As Zach writes in his book: “Suppose you earn $4,000 per month after taxes. If you use $2,000 to buy shares in a stock index fund with a 3% dividend yield, you will get paid $66 each year just for owning those shares. That’s $5.50 each month.
Now, instead of earning $4,000 per month, you will start earning $4,005.50 per month. The more assets you own, the more dividends you’ll receive. If you continue to buy assets each month using income from your day job, your monthly income will continue to increase”.
For every month your wealth will increase due to compound interest.
Check out the figure below and Four Pillar Freedom’s great article to understand more of the concept about compound interest.
Investment returns matter most when you have a significant amount invested.

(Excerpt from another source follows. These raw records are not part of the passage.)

(** * TaxiSimulation: a shallow embedding of the ride-sharing simulation

    The Python sources ([location.py], [rider.py], [driver.py],
    [dispatcher.py], [monitor.py], [event.py], [simulation.py]) are
    embedded as Rocq functions.

    - Python [int]s are [Z]; identifiers are [string]s.
    - A Python name that may hold [None] where an object is expected is an
      [option]; using such a [None] as an object raises [AttributeError].
    - [Driver] and [Rider] instances are mutable objects shared between the
      event queue, the dispatcher and the events themselves.  They live in a
      store indexed by reference; everything that holds "a driver" holds
      its reference, so aliasing is the store's.
    - Methods that mutate or may raise are computations
      [World -> Res A * World]: the world reached is kept even when the
      call raises, as in Python.
    - [print] calls only write the trace and are left out.
    - Python's [/] on two [int]s goes through a double: the quotient is
      rounded to the nearest double, and is too large for one beyond the
      range of doubles, see [Float].
    - [container.py] (the [PriorityQueue] of [simulation.py]) is not among
      the sources; the queue is modelled from the spec, see [PriorityQueue]. *)

From Stdlib Require Import ZArith QArith Bool Lia.
From stdpp Require Import gmap strings list fin_maps functions.

Open Scope Z_scope.

(** ** Exceptions and results *)

Inductive exn : Type :=
| ZeroDivisionError
| OverflowError
| AttributeError
| IndexError.

Inductive Res (A : Type) : Type :=
| Ok (a : A)
| Raise (e : exn).
Arguments Ok {A} a.
Arguments Raise {A} e.

Definition res_bind {A B} (r : Res A) (k : A -> Res B) : Res B :=
  match r with
  | Ok a => k a
  | Raise e => Raise e
  end.

Notation "x <~ c ;; k" := (res_bind c (fun x => k))
  (at level 100, c at next level, right associativity).

(** A name used as an object: [None] has no attributes. *)
Definition attr {A} (o : option A) : Res A :=
  match o with
  | Some a => Ok a
  | None => Raise AttributeError
  end.

(** ** Python's [/] on two [int]s

    [a / b] raises ZeroDivisionError when [b] is 0.  Otherwise it is the
    double (IEEE 754 binary64: 53 bits of mantissa, exponents of the last
    bit from -1074 on) nearest to the exact quotient, a tie going to the
    even mantissa; when that double would be 2^1024 or more the division
    raises OverflowError ("integer division result too large for a
    float").  The two zeros are one value here. *)

Module Float.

In the early years, it’s unlikely that you have enough money invested for returns to move the needle. In the later years, however, investment returns matter a lot.

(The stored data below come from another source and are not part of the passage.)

(** * Book-Tracker: the CRUD contract of [server.js] and the status view of
      [App.jsx]

    The backend ([server.js]) is an Express application over one SQLite
    table, [books], plus a proxy to the Google Books search API.  The client
    ([App.jsx]) keeps a copy of the collection and derives three status
    buckets from it.

    The development embeds the five request handlers as functions from a
    store and a request to a store and a response, the SQL statements they
    issue as operations on a list of rows, and the client's
    [categorizedBooks] as three list filters. *)

From Stdlib Require Import ZArith List String Ascii Bool Lia Permutation Sorted.
From Stdlib Require Import DecimalString DecimalPos DecimalZ.
From Stdlib Require QArith_base.
Import ListNotations.
Local Open Scope string_scope.
Local Open Scope Z_scope.

(** * JavaScript values

    Every field of a Book is text in the data model.  A field read from a
    JSON body or from a JSON response is therefore modelled as absent
    ([undefined]), [null] or a string.  Numbers, booleans, arrays and
    objects in these positions are outside this type; [Wire.Value] below
    has them, and [POST /books], whose check of title and status tells
    them apart, is embedded on it as well. *)

Module Js.

Inductive JsValue : Type :=
| JsUndefined
| JsNull
| JsString (s : string).

(** ToBoolean: [undefined], [null] and the empty string are falsy. *)
Definition truthy (v : JsValue) : bool :=
  match v with
  | JsString s => negb (String.eqb s "")
  | _ => false
  end.

(** [v !== undefined] *)
Definition defined (v : JsValue) : bool :=
  match v with
  | JsUndefined => false
  | _ => true
  end.

(** [v === lit] for a string literal [lit] *)
Definition strict_eq_string (v : JsValue) (lit : string) : bool :=
  match v with
  | JsString s => String.eqb s lit
  | _ => false
  end.

(** [a || b] *)
Definition or (a b : JsValue) : JsValue :=
  if truthy a then a else b.

(** Truthiness of a value that is either [undefined] or a string, such
    as a query-string parameter or an environment variable. *)
Definition truthy_opt (v : option string) : bool :=
  match v with
  | Some s => negb (String.eqb s "")
  | None => false
  end.

End Js.
Import Js.

(** * The [books] table

    [CREATE TABLE books (id INTEGER PRIMARY KEY AUTOINCREMENT,
    title TEXT NOT NULL, author TEXT, status TEXT NOT NULL, notes TEXT,
    coverImageUrl TEXT)].  A cell of a TEXT column is NULL ([None]) or a
    text. *)

Definition Cell : Type := option string.

Module Book.
Record Row : Type := mkRow {
  id : Z;
  title : Cell;
  author : Cell;
  status : Cell;
  notes : Cell;
  coverImageUrl : Cell
}.
End Book.

Inductive Column : Type :=
| ColTitle | ColAuthor | ColStatus | ColNotes | ColCoverImageUrl.

Definition column_name (c : Column) : string :=
  match c with
  | ColTitle => "title"
  | ColAuthor => "author"
  | ColStatus => "status"
  | ColNotes => "notes"
  | ColCoverImageUrl => "coverImageUrl"
  end.

Definition get_col (c : Column) (r : Book.Row) : Cell :=
  match c with
  | ColTitle => Book.title r
  | ColAuthor => Book.author r
  | ColStatus => Book.status r
  | ColNotes => Book.notes r
  | ColCoverImageUrl => Book.coverImageUrl r
  end.

Definition set_col (c : Column) (v : Cell) (r : Book.Row) : Book.Row :=
  match c with
  | ColTitle =>
      Book.mkRow (Book.id r) v (Book.author r) (Book.status r) (Book.notes r)
        (Book.coverImageUrl r)
  | ColAuthor =>
      Book.mkRow (Book.id r) (Book.title r) v (Book.status r) (Book.notes r)
        (Book.coverImageUrl r)
  | ColStatus =>
      Book.mkRow (Book.id r) (Book.title r) (Book.author r) v (Book.notes r)
        (Book.coverImageUrl r)
  | ColNotes =>
      Book.mkRow (Book.id r) (Book.title r) (Book.author r) (Book.status r) v
        (Book.coverImageUrl r)
  | ColCoverImageUrl =>
      Book.mkRow (Book.id r) (Book.title r) (Book.author r) (Book.status r)
        (Book.notes r) v
  end.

Notice for example how investment returns account for 86 % of net worth growth when you move from $900k to $1 million (assuming $10k annual savings, 7% annual investment return).
The fourth pillar is about wealth building.

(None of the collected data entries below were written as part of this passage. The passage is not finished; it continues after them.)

(** The decimal text of a number, as a template literal, [toString()] and
    [String()] print it.  The numbers of the code are doubles: this is
    their text for the safe integers (see [safe_integer]), every one of
    which is a double printed with all its digits; from 10^21 on the engine
    prints an exponent instead.  Statements that name the text of a key are
    about safe integers. *)
Definition toString (n : Z) : string :=
  DecimalString.NilZero.string_of_int (Z.to_int n).

(** ** Customer API *)

(** [x || ''] *)
Definition or_empty (o : option string) : string :=
  match o with
  | Some s => if truthy s then s else ""
  | None => ""
  end.

(** [apiCustomer._links?.self?.href] and its siblings *)
Definition api_link_href (proj : ApiLinks -> option ApiLink)
    (a : ApiCustomer) : option string :=
  match _links a with
  | Some ls =>
      match proj ls with
      | Some l => api_href l
      | None => None
      end
  | None => None
  end.

(** The callback [getCustomers] maps over the embedded collection. *)
Definition toCustomer (apiCustomer : ApiCustomer) : Customer :=
  {| c_id := None;
     firstname := api_firstname apiCustomer;
     lastname := api_lastname apiCustomer;
     streetaddress := api_streetaddress apiCustomer;
     postcode := api_postcode apiCustomer;
     city := api_city apiCustomer;
     email := api_email apiCustomer;
     phone := api_phone apiCustomer;
     c_links := Some
       {| cl_self := mkLink (or_empty (api_link_href al_self apiCustomer));
          cl_customer := mkLink (or_empty (api_link_href al_customer apiCustomer));
          cl_trainings := mkLink (or_empty (api_link_href al_trainings apiCustomer))
       |}
  |}.

Definition getCustomers : M (list Customer) :=
  try
    (response <- fetch (get ENDPOINTS.customers) ;;
     if negb (ok response) then
       throw (ApiError ("Failed to fetch customers: " ++ toString (status response))
                       (status response))
     else
       data <- response_json response ;;
       match embedded_customers data with
       | None => ret []
       | Some cs => ret (map toCustomer cs)
       end)
  catch (fun _ => ret []).

Definition addCustomer (customer : Customer) : M bool :=
  try
    (response <- fetch (post ENDPOINTS.customers (Some (CustomerBody customer))) ;;
     ret (status response =? 201))
  catch (fun _ => ret false).

(** The predicate [findCustomerByData] hands to [Array.prototype.find]. *)
Definition same_data (customer c : Customer) : bool :=
  String.eqb (firstname c) (firstname customer)
  && String.eqb (lastname c) (lastname customer)
  && String.eqb (email c) (email customer).

(** The first block of [findCustomerByData]: [Some r] when it returns [r],
    [None] when control goes on to the fallback. *)
Definition lookupById (customerId : option string) : M (option (option Customer)) :=
  match customerId with
  | Some id =>
      if truthy id then
        try
          (response <- fetch (get (ENDPOINTS.customers ++ "/" ++ id)) ;;
           if ok response then
             data <- response_json response ;;
             ret (Some (as_customer data))
           else ret None)
        catch (fun _ => ret None)
      else ret None
  | None => ret None
  end.

Definition findCustomerByData (customer : Customer) : M (option Customer) :=
  try
    (let customerId := getCustomerId (IsObject customer) in
     byId <- lookupById customerId ;;
     match byId with
     | Some result => ret result
     | None =>
         allCustomers <- getCustomers ;;
         ret (find (same_data customer) allCustomers)
     end)
  catch (fun _ => ret None).

(** [matchingCustomer?.links?.self?.href] *)
Definition matching_self (m : option Customer) : option string :=
  match m with
  | Some c => self_href c
  | None => None
  end.

(** What the [try] block of [updateCustomer] ends with: a value it returns,
    or the promise of [addCustomer], which it returns without awaiting. *)
Inductive Completion :=
| Value (b : bool)
| Promise (customer : Customer).

Definition updateCustomer (customer : Customer) : M bool :=
  completion <-
    (try
       ((* Case 1: Customer has a self link *)
        (match self_href customer with
         | Some self =>
             if truthy self then
               response <- fetch (put self (CustomerBody customer)) ;;
               ret (Some (Value (ok response)))
             else ret None
         | None => ret None
         end)
        otherwise
        (* Case 2: Try to find the customer *)
        (match getCustomerId (IsObject customer) with
         | Some customerId =>
             if truthy customerId then
               response <- fetch (put (ENDPOINTS.customers ++ "/" ++ customerId)
                                      (CustomerBody customer)) ;;
               ret (Some (Value (ok response)))
             else ret None
         | None => ret None
         end)
        otherwise
        (* Case 3: Find by matching data *)
        (matchingCustomer <- findCustomerByData customer ;;
         match matching_self matchingCustomer with
         | Some self =>
             if truthy self then
               response <- fetch (put self (CustomerBody customer)) ;;
               ret (Some (Value (ok response)))
             else ret None
         | None => ret None
         end)
        otherwise
        (* Last resort: Add as new customer *)
        ret (Promise customer))
     catch (fun _ => ret (Value false))) ;;
  match completion with
  | Value b => ret b
  | Promise c => addCustomer c
  end.

Definition deleteCustomer (customer : or_string Customer) : M bool :=
  try
    (match customer with
     | IsString s =>
         (* Case 1: Handle string input (URL or ID) *)
         if startsWith s "http" then
           response <- fetch (delete s) ;;
           ret (ok response)
         else
           response <- fetch (delete (ENDPOINTS.customers ++ "/" ++ s)) ;;
           ret (ok response)
     | IsObject c =>
         (* Case 2: Customer object with self link *)
         (match self_href c with
          | Some self =>
              if truthy self then
                response <- fetch (delete self) ;;
                ret (Some (ok response))
              else ret None
          | None => ret None
          end)
         otherwise
         (* Case 3: Find customer by data *)
         (matchingCustomer <- findCustomerByData c ;;
          match matching_self matchingCustomer with
          | Some self =>
              if truthy self then
                response <- fetch (delete self) ;;
                ret (Some (ok response))
              else ret None
          | None => ret None
          end)
         otherwise
         ret false
     end)
  catch (fun _ => ret false).

(** ** Training API *)

Definition getTrainings : M (list Training) :=
  try
    (response <- fetch (get ENDPOINTS.getTrainings) ;;
     if negb (ok response) then
       throw (ApiError "Failed to fetch trainings" (status response))
     else
       data <- response_json response ;;
       ret (as_trainings data))
  catch (fun _ => ret []).

(** [customerUrl] as [addTraining] and [updateTraining] compute it. *)
Definition customerUrl (training : TrainingInput) : string :=
  if negb (startsWith (ti_customer training) "http")
  then ENDPOINTS.customers ++ "/" ++ ti_customer training
  else ti_customer training.

Definition trainingPayload (training : TrainingInput) : TrainingPayload :=
  {| tp_date := ti_date training;
     tp_duration := ti_duration training;
     tp_activity := ti_activity training;
     tp_customer := customerUrl training |}.

Definition addTraining (training : TrainingInput) : M bool :=
  try
    (response <- fetch (post ENDPOINTS.trainings
                             (Some (TrainingBody (trainingPayload training)))) ;;
     ret (ok response))
  catch (fun _ => ret false).

Definition updateTraining (trainingId : string) (training : TrainingInput) : M bool :=
  try
    (let updateUrl := ENDPOINTS.trainings ++ "/" ++ trainingId in
     response <- fetch (put updateUrl (TrainingBody (trainingPayload training))) ;;
     ret (ok response))
  catch (fun _ => ret false).

(** [deleteUrl] as [deleteTraining] assigns it; [None] in case 4. *)
Definition deleteUrl (training : or_string Training) : option string :=
  match training with
  | IsString s =>
      Some (if startsWith s "http" then s else ENDPOINTS.trainings ++ "/" ++ s)
  | IsObject t =>
      if present (training_self_href t) then training_self_href t
      else match t_id t with
           | Some id =>
               if id =? 0 then None
               else Some (ENDPOINTS.trainings ++ "/" ++ toString id)
           | None => None
           end
  end.

Definition deleteTraining (training : or_string Training) : M bool :=
  try
    (match deleteUrl training with
     | None => ret false
     | Some url =>
         response <- fetch (delete url) ;;
         ret (ok response)
     end)
  catch (fun _ => ret false).

Definition resetDatabase : M bool :=
  try
    (response <- fetch (post ENDPOINTS.reset None) ;;
     ret (ok response))
  catch (fun _ => ret false).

This part is so extensive and good that it’s worth reading the book alone only because of this chapter.
When you’re able to cut your spending and increase your income simultaneously, the natural result is an excess of cash.
Ideally you want to put this excess of cash in places where it can grow all by itself.
But where do you invest it?
There are different opinions on this.
Both my and Four Pillar Freedom’s advice is to stick with index funds.
Research has shown that in the stock market, a handful of stocks experience astronomically high returns over time.
Your odds of picking these stocks are slim.
Luckily, you don’t have to pick them.
You can invest in low-cost index funds that hold hundreds of individual stocks and naturally capture the returns of the massive winners.
For the average investor, index funds offer the following advantages:
-Index funds minimize risk while maximizing diversification.
-Individual stocks can (and do) go to zero while index funds never have before.
-Index funds outperform nearly all active investment strategies over the long haul.
Living Like A Student Has A Massive Impact On Wealth
The amount you spend in the early years of your life sets the psychological bar for how much you think you should spend in the following years.
If you only spend $20k in your first year out of college, then spending $36k per year a decade later will seem like a nice upgrade.
Conversely, if you spend $36k in your first year out of college, you’re setting the bar much higher for what is a “normal” amount to spend.
Each dollar that you save and invest in your early years has the ability to compound for several decades.
And while compound interest won’t make you rich in the short-term, it has the potential to generate incredible wealth over the course of several decades.
To understand this, look at the graph below.
By saving 50% of his income each year, Ralph could become a multi millionaire over the course of 30 years.
By contrast, if he only saved 10% of his income each year, he would accumulate less than $500k over the same time horizon.
The financial benefits over the course of the years are tremendous.
Zach’s book “Elements Of Freedom” is a great book if you want to take control of your financial situation.
The book gives you loads of tips on how to reduce your spendings, increase your income and how you should invest your money.
The book even gives you the right philosophy mindset about financial independence, and in my opinion that’s why the book (and the blog) is such a huge success.
You can read everything about financial independence, but as long as you don’t change your thinking about the concept, you wont change.
Because, why are we even searching for financial independence in the first place?
I think angel investor, Naval Ravikant describes it best when he said:
“The purpose of having money is so that you don’t have to be at a specific place at a specific time doing anything you don’t want to do.”
If you’re serious about financial independence and have a long investing time horizon, I would definitely give the book a try!